Lemma half_spec p q l cfg :
  rows_ok cfg → p ## q → Forall (λ t, t < cfg.(n)) p → Forall (λ t, t < cfg.(n)) q →
  length q ≤ cfg.(n) → l ⊆ p →
  ∃ cfg', foldM (λ cfg i, cfg ← disconnectUnlocked i q cfg; connectUnlocked i p cfg) cfg l = Some cfg' ∧
    relinked (half p q l) cfg cfg'.
Proof.
  intros Hok Hpq Hp Hq Hlen. revert cfg Hok Hp Hq Hlen.
  induction l as [|i l IH]; intros cfg Hok Hp Hq Hlen Hl.
  { exists cfg. split; [done|]. eapply relinked_ext; [|apply relinked_refl]. intros a c. unfold half.
    by rewrite !decide_False by (by intros ?%Exists_nil). }
  assert (i ∈ p) as Hip by (apply Hl; by left).
  assert (i < cfg.(n)) as Hi by (rewrite Forall_forall in Hp; auto).
  destruct (disconnectUnlocked_spec cfg i q Hok Hi Hq Hlen) as (c1 & E1 & R1).
  pose proof (relinked_n _ _ _ R1) as N1.
  destruct (connectUnlocked_spec c1 i p) as (c2 & E2 & R2);
    [by eapply relinked_rows|congruence|by rewrite N1|].
  pose proof (relinked_n _ _ _ R2) as N2. rewrite N1 in N2.
  destruct (IH c2) as (c3 & E3 & R3); [by do 2 (eapply relinked_rows; [done|])|by rewrite N2..| |].
  { intros x Hx. apply Hl. by right. }
  exists c3. cbn [foldM]. rewrite E1. cbn [mbind option_bind]. rewrite E2. cbn [mbind option_bind].
  split; [done|]. eapply relinked_ext; [|exact (relinked_trans _ _ _ _ _ (relinked_trans _ _ _ _ _ R1 R2) R3)].
  clear -Hpq Hip Hl. intros a c. unfold half. cbn beta.
  assert (∀ k, k ∈ l → touches k q a c → touches i p a c → False) as Hno.
  { intros k Hk Hq Hp. assert (k ∈ p) by (apply Hl; by right). unfold touches in *. set_solver. }
  repeat case_decide; try done; rewrite ?Exists_cons in *; try tauto.
  revert select (Exists (λ i, touches i q a c) l). intros (k & Hk & Ht)%Exists_exists.
  revert select (_ ∨ _). intros [Ht'|]; [by destruct (Hno k Hk Ht Ht')|done].
Qed.

Definition together (p1 p2 : list nat) (a c : nat) : Prop := a ∈ p1 ∧ c ∈ p1 ∨ a ∈ p2 ∧ c ∈ p2.
#[local] Instance together_dec p1 p2 a c : Decision (together p1 p2 a c).
Proof. unfold together. apply _. Defined.

Lemma Exists_cross p q a c : Exists (λ i, touches i q a c) p ↔ a ∈ p ∧ c ∈ q ∨ a ∈ q ∧ c ∈ p.
Proof.
  rewrite Exists_exists. unfold touches. split.
  - intros (i & Hi & [[-> ?]|[-> ?]]); auto.
  - intros [[Ha Hc]|[Ha Hc]]; eauto.
Qed.

(** Servers are linked when they are in the same part. *)
Lemma partition_spec p1 p2 cfg :
  rows_ok cfg → p1 ++ p2 ≡ₚ seq 0 cfg.(n) →
  ∃ cfg', partition p1 p2 cfg = Some cfg' ∧
    relinked (λ a c, if decide (a < cfg.(n) ∧ c < cfg.(n)) then Some (bool_decide (together p1 p2 a c)) else None) cfg cfg'.
Proof.
  intros Hok Hperm.
  assert (Forall (λ t, t < cfg.(n)) (p1 ++ p2)) as [Hp1 Hp2]%Forall_app.
  { rewrite Hperm. apply Forall_forall. intros x ?%elem_of_seq. lia. }
  assert (NoDup (p1 ++ p2)) as (_ & Hdis & _)%NoDup_app by (rewrite Hperm; apply NoDup_seq).
  assert (length p1 + length p2 = cfg.(n)) as Hlen by (by rewrite <- length_app, Hperm, length_seq).
  destruct (half_spec p1 p2 p1 cfg) as (c1 & E1 & R1); [done|set_solver|done|done|lia|done|].
  pose proof (relinked_n _ _ _ R1) as N1.
  destruct (half_spec p2 p1 p2 c1) as (c2 & E2 & R2); [by eapply relinked_rows|set_solver|by rewrite N1..|lia|done|].
  exists c2. unfold partition. rewrite E1. cbn [mbind option_bind]. split; [done|].
  eapply relinked_ext; [|exact (relinked_trans _ _ _ _ _ R1 R2)]. cbn beta. intros a c. unfold half.
  assert (∀ x, x < cfg.(n) ↔ x ∈ p1 ∨ x ∈ p2) as Hall.
  { intros x. rewrite <- elem_of_app, Hperm, elem_of_seq. lia. }
  rewrite Forall_forall in Hp1, Hp2.
  pose proof (Exists_cross p1 p1 a c) as T1. pose proof (Exists_cross p2 p2 a c) as T2.
  assert (Exists (λ i, touches i p2 a c) p1 ↔ a ∈ p1 ∧ c ∈ p2 ∨ a ∈ p2 ∧ c ∈ p1) as X1 by apply Exists_cross.
  assert (Exists (λ i, touches i p1 a c) p2 ↔ a ∈ p1 ∧ c ∈ p2 ∨ a ∈ p2 ∧ c ∈ p1) as X2.
  { rewrite Exists_cross. tauto. }
  assert (∀ x, x < cfg.(n) → x ∈ p1 ∧ x ∉ p2 ∨ x ∉ p1 ∧ x ∈ p2) as Hone.
  { intros x Hx. pose proof (Hdis x). apply Hall in Hx as [?|?]; tauto. }
  clear -T1 T2 X1 X2 Hall Hone. destruct (decide (a < cfg.(n) ∧ c < cfg.(n))) as [[Ha Hc]|Hn].
  - destruct (Hone a Ha) as [[A1 A2]|[A1 A2]], (Hone c Hc) as [[C1 C2]|[C1 C2]];
      repeat first [rewrite decide_True by tauto | rewrite decide_False by tauto].
    all: symmetry; f_equal; first [apply bool_decide_eq_true_2 | apply bool_decide_eq_false_2]; unfold together; tauto.
  - assert (∀ P, (P → (a ∈ p1 ∨ a ∈ p2) ∧ (c ∈ p1 ∨ c ∈ p2)) → ¬ P) as Hout.
    { intros P HP [?%Hall ?%Hall]%HP. tauto. }
    rewrite !decide_False; [done|..]; apply Hout; tauto.
Qed.
End group.
(* ===== verification/ServiceHarness.v ===== *)
(** The harness for the two services: the key/value tests
    ([src/src/kvraft/config.go]), with their statistics, and the tests of the shard master
    ([src/src/shardmaster/config.go]). *)
From S2P Require Import Prelude Gob Iface RaftTypes RaftPersist RaftLog GobImpl KVServer ShardMaster.
From S2P Require Import Labrpc LabrpcProps Harness GroupHarness GroupProps GroupRun.
Open Scope nat_scope.
#[local] Existing Instances eta_Server eta_Network eta_thread eta_world.

(** ** Key/value servers *)

Module KV.
Section kv.
Context `{!RaftCodec} {V T W : Type} `{!EqDecision T}.
(** What reflection says of the methods of the server made as the [q]-th, and of its Raft. *)
Context (KVServer_methods Raft_methods : nat → list (@method V T W)).

(** [StartKVServer] as the harness uses it; a panic and a server that never returns are
    [None]. *)
Definition start (max : Z) (n i : nat) (p : Persister.t) (r : Z) : option KVServer :=
  match StartKVServer n (Z.of_nat i) p max r with Ret kv => Some kv | _ => None end.

Definition services_of (q : nat) : list Service :=
  [MakeService "KVServer" (KVServer_methods q); MakeService "Raft" (Raft_methods q)].

(** What the harness of the key/value tests has in addition. *)
Record config := mkConfig {
  grp : @GroupHarness.config KVServer V T W;
  maxraftstate : Z;
  rpcs0 : Z;
  ops : Z                (* an [int32] *)
}.

Definition StartServer (i : nat) (names : nat → string) (r : Z) (cfg : config) : option config :=
  g ← GroupHarness.StartServer kv_rf (start cfg.(maxraftstate)) services_of i names r cfg.(grp);
  Some (mkConfig g cfg.(maxraftstate) cfg.(rpcs0) cfg.(ops)).

Definition make_config (m : nat) (unreliable : bool) (max : Z) (names : nat → nat → string) (rs : nat → Z)
    : option config :=
  g ← GroupHarness.make_config kv_rf (start max) services_of m unreliable names rs;
  Some (mkConfig g max 0 0).

Definition rpcTotal (cfg : config) : Z := GetTotalCount cfg.(grp).(net).

Definition begin_test (cfg : config) : config :=
  mkConfig cfg.(grp) cfg.(maxraftstate) (rpcTotal cfg) 0.

Definition op (cfg : config) : config :=
  mkConfig cfg.(grp) cfg.(maxraftstate) cfg.(rpcs0) (AddInt32 cfg.(ops) 1).

(** The numbers that are printed: servers, RPCs, calls of the clerks. *)
Definition end_test (failed late : bool) (cfg : config) : outcome unit (option (nat * Z * Z)) :=
  (_ <- checkTimeout failed late;;
   Ok (if failed then None
       else Some (cfg.(grp).(n), (rpcTotal cfg - cfg.(rpcs0))%Z, cfg.(ops))))%outcome.
End kv.
End KV.

(** ** Shard masters

    The code is that of the key/value tests without the statistics, for another server. *)

Module Master.
Section master.
Context `{!RaftCodec} {V T W : Type} `{!EqDecision T}.
Context (ShardMaster_methods Raft_methods : nat → list (@method V T W)).
Local Abbreviation config := (@GroupHarness.config ShardMaster V T W).

Definition start (n i : nat) (p : Persister.t) (r : Z) : option ShardMaster :=
  sm_StartServer n (Z.of_nat i) p r.
Definition services_of (q : nat) : list Service :=
  [MakeService "ShardMaster" (ShardMaster_methods q); MakeService "Raft" (Raft_methods q)].

Definition random_handles {X} : (nat → nat) → list X → list X := GroupHarness.random_handles.
Definition checkTimeout : bool → bool → outcome unit unit := GroupHarness.checkTimeout.
Definition cleanup : bool → bool → config → outcome unit config := GroupHarness.cleanup sm_Kill.
Definition LogSize : config → option Z := GroupHarness.LogSize.
Definition connectUnlocked : nat → list nat → config → option config := GroupHarness.connectUnlocked.
Definition disconnectUnlocked : nat → list nat → config → option config := GroupHarness.disconnectUnlocked.
Definition All : config → list nat := GroupHarness.All.
Definition ConnectAll : config → option config := GroupHarness.ConnectAll.
Definition partition : list nat → list nat → config → option config := GroupHarness.partition.
Definition makeClient : list nat → (nat → string) → (nat → nat) → config → option (nat * config) :=
  GroupHarness.makeClient.
Definition deleteClient : nat → config → config := GroupHarness.deleteClient.
Definition ConnectClientUnlocked : nat → list nat → config → option config := GroupHarness.ConnectClientUnlocked.
Definition DisconnectClientUnlocked : nat → list nat → config → option config :=
  GroupHarness.DisconnectClientUnlocked.
Definition ShutdownServer : nat → config → option config := GroupHarness.ShutdownServer sm_Kill.
Definition StartServer : nat → (nat → string) → Z → config → option config :=
  GroupHarness.StartServer sm_rf start services_of.
Definition Leader : config → option (bool * nat) := GroupHarness.Leader sm_rf.
Definition make_partition : config → option (list nat * list nat) := GroupHarness.make_partition sm_rf.
Definition make_config : nat → bool → (nat → nat → string) → (nat → Z) → option config :=
  GroupHarness.make_config sm_rf start services_of.
End master.
End Master.

(** ** Runs with three key/value servers *)

#[local] Existing Instance codec.

Module Demo.
Definition methods (q : nat) : list (@method unit unit unit) := [].
Definition services_of : nat → list (@Service unit unit unit) := KV.services_of methods methods.
Definition start := KV.start (-1).
Definition encode (_ : unit) : bytes := [].
Definition decode (_ : unit) (_ : bytes) : option unit := Some tt.
Definition zero (_ : unit) : unit := tt.
Definition name (tag i j : nat) : string := String.concat "" (replicate tag "a" ++ replicate i "b" ++ replicate j "c").

Definition config : Type := @GroupHarness.config KVServer unit unit unit.
Definition world : Type := @Labrpc.world netname _ _ unit unit unit.
Definition cfg0 : config := default (empty_config 0)
  (GroupHarness.make_config kv_rf start services_of 3 false (name 1) (λ _, 0%Z)).
Definition world_for (c : config) : world := mkWorld c.(net) true c.(heap) [] tt [].

(** Server 1 becomes the leader. *)
Definition inst (p : nat) (c : config) : instance := default
  (mkInstance 0 [] 0 (mkKV 0 (zero_Raft 0 0 (Persister.mk [] [])) false 0 None ∅ None 0 ∅ 0 [])) (c.(made) !! p).
Definition led : KVServer :=
  let kv := (inst 1 cfg0).(i_server) in kv <| kv_rf := kv.(kv_rf) <| tp := 2%Z |> |>.
Definition cfg_led : config := run kv_rf 1 (inst 1 cfg0) led cfg0.

(** A client's request is with server 0. *)
Definition clients : option (nat * config) := makeClient [0; 1; 2] (λ j, name 2 0 j) (λ _, 0) cfg0.
Definition client : nat * config := default (0, cfg0) clients.
Definition req := make_req (λ _ : unit, tt) encode (NStr (name 2 0 0)) "KVServer.Get" tt.
Definition with_world (w : world) (c : config) : world := w <| rn := c.(net) |> <| Labrpc.heap := c.(heap) |>.
Definition w1 : world := with_world (world_for cfg0) client.2.
Definition w2 : world := w1
  <| rn := w1.(rn) <| count := AddInt32 w1.(rn).(count) 1 |> <| nbytes := AddInt64 w1.(rn).(nbytes) (zlen req.(args)) |> |>
  <| threads := [mkThread req Arrived NotStarted] |>.
Definition thread := mkThread req (processReq_enter req 0 w2.(rn)) NotStarted.
Definition w3 : world := set_thread 0 thread w2.
Definition cfg2 : config := client.2 <| net := w2.(rn) |> <| heap := w2.(Labrpc.heap) |>.
Definition cfg3 : config := cfg2 <| net := w3.(rn) |> <| heap := w3.(Labrpc.heap) |>.

Lemma cfg0_made : GroupHarness.make_config kv_rf start services_of 3 false (name 1) (λ _, 0%Z) = Some cfg0.
Proof. apply succeeds. vm_compute. reflexivity. Qed.

Definition step := lstep kv_rf kv_Kill start services_of encode decode zero.

Lemma led_reachable : reachable kv_rf kv_Kill start services_of encode decode zero 3 (cfg_led, world_for cfg0).
Proof.
  exists false, (name 1), (λ _, 0%Z), cfg0, (world_for cfg0). split; [exact cfg0_made|]. split; [done|].
  apply rtc_once, ls_run. vm_compute. reflexivity.
Qed.

Lemma client_made : clients = Some (client.1, client.2).
Proof.
  transitivity (Some client); [apply succeeds; vm_compute; reflexivity|apply f_equal, surjective_pairing].
Qed.

Lemma called : exec encode decode zero (LCall req) w1 = Some w2.
Proof. reflexivity. Qed.

Lemma entered : exec encode decode zero (LEnter 0 0) w2 = Some w3.
Proof. reflexivity. Qed.

Lemma not_net l : (match l with LNet _ => False | _ => True end) → ∀ o, l ≠ @LNet netname unit unit unit o.
Proof. by intros Hl o ->. Qed.

Lemma step1 : step (cfg0, world_for cfg0) (client.2, w1).
Proof. exact (ls_harness _ _ _ _ _ _ _ cfg0 client.2 (world_for cfg0) (gs_client _ _ _ _ _ _ _ _ cfg0 client.2 client_made)). Qed.

Lemma step2 : step (client.2, w1) (cfg2, w2).
Proof. exact (ls_traffic _ _ _ _ _ _ _ (LCall req) client.2 w1 w2 (not_net (LCall req) I) called). Qed.

Lemma step3 : step (cfg2, w2) (cfg3, w3).
Proof. exact (ls_traffic _ _ _ _ _ _ _ (LEnter 0 0) cfg2 w2 w3 (not_net (LEnter 0 0) I) entered). Qed.

Lemma waiting_reachable : reachable kv_rf kv_Kill start services_of encode decode zero 3 (cfg3, w3).
Proof.
  exists false, (name 1), (λ _, 0%Z), cfg0, (world_for cfg0). split; [exact cfg0_made|]. split; [done|].
  exact (rtc_l _ _ _ _ step1 (rtc_l _ _ _ _ step2 (rtc_l _ _ _ _ step3 (rtc_refl _ _)))).
Qed.

(** The request is with the first server object, that of server 0. *)
Lemma waiting : waits_on (NInt 0) 0 thread ∧ cfg3.(net).(servers) !! NInt 0 = Some (Some 0) ∧
  w3.(threads) !! 0 = Some thread.
Proof. split; [|split]; vm_compute; done. Qed.

Lemma leads : GroupHarness.Leader kv_rf cfg_led = Some (true, 1).
Proof. vm_compute. reflexivity. Qed.
End Demo.

Lemma partition_isolates_leader_witness :
  ∃ p1 p2 cfg', make_partition kv_rf Demo.cfg_led = Some (p1, p2) ∧ partition p1 p2 Demo.cfg_led = Some cfg' ∧
    p1 ++ p2 ≡ₚ seq 0 3 ∧ 1 ∈ p2 ∧ length p2 < length p1 ∧
    (∀ i j e, end_at cfg'.(endnames) i j = Some e →
      cfg'.(net).(connections) !! e = Some (Some (NInt j)) ∧
      ((readEndnameInfo e cfg'.(net)).(i_enabled) = true ↔ together p1 p2 i j)) ∧
    ∀ ck es e, Demo.cfg_led.(clerks) !! ck = Some es → e ∈ es →
      cfg'.(net).(enabled) !! e = Demo.cfg_led.(net).(enabled) !! e.
Proof.
  apply (partition_isolates_leader kv_rf kv_Kill Demo.start Demo.services_of Demo.encode Demo.decode Demo.zero 3
    Demo.cfg_led (Demo.world_for Demo.cfg0) true 1).
  - exact Demo.led_reachable.
  - apply le_n.
  - reflexivity.
  - exact Demo.leads.
Defined.

Lemma shutdown_is_final_witness :
  ∃ cfg1, ShutdownServer kv_Kill 0 Demo.cfg3 = Some cfg1 ∧
    (∀ j e, end_at cfg1.(endnames) 0 j = Some e ∨ end_at cfg1.(endnames) j 0 = Some e →
      (readEndnameInfo e cfg1.(net)).(i_enabled) = false) ∧
    persister_at 0 cfg1 = persister_at 0 Demo.cfg3 ∧
    ∀ cfg' w', rtc Demo.step (cfg1, Demo.with_world Demo.w3 cfg1) (cfg', w') →
      (∀ p x, Demo.cfg3.(kvservers) !! 0 = Some (Some p) → Demo.cfg3.(made) !! p = Some x →
        ∀ j, cfg'.(saved) !! j ≠ Some (Some x.(i_disk))) ∧
      (∀ sv k t, Demo.cfg3.(net).(servers) !! NInt 0 = Some (Some sv) →
        Demo.w3.(threads) !! k = Some t → waits_on (NInt 0) sv t →
        ∃ t', w'.(threads) !! k = Some t' ∧ (waits_on (NInt 0) sv t' ∨ t'.(t_pc) = Replied no_reply)).
Proof.
  apply (shutdown_is_final kv_rf kv_Kill Demo.start Demo.services_of Demo.encode Demo.decode Demo.zero 3
    Demo.cfg3 Demo.w3 0).
  - exact Demo.waiting_reachable.
  - lia.
Defined.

> [PROBLEM]: Quote the data above from the line containing "assert (∀ x, x < cfg.(n) →" to the line containing "repeat first [rewrite", inclusive, and stop.

> [ANSWER BOX]:
  assert (∀ x, x < cfg.(n) → x ∈ p1 ∧ x ∉ p2 ∨ x ∉ p1 ∧ x ∈ p2) as Hone.
  { intros x Hx. pose proof (Hdis x). apply Hall in Hx as [?|?]; tauto. }
  clear -T1 T2 X1 X2 Hall Hone. destruct (decide (a < cfg.(n) ∧ c < cfg.(n))) as [[Ha Hc]|Hn].
  - destruct (Hone a Ha) as [[A1 A2]|[A1 A2]], (Hone c Hc) as [[C1 C2]|[C1 C2]];
      repeat first [rewrite decide_True by tauto | rewrite decide_False by tauto].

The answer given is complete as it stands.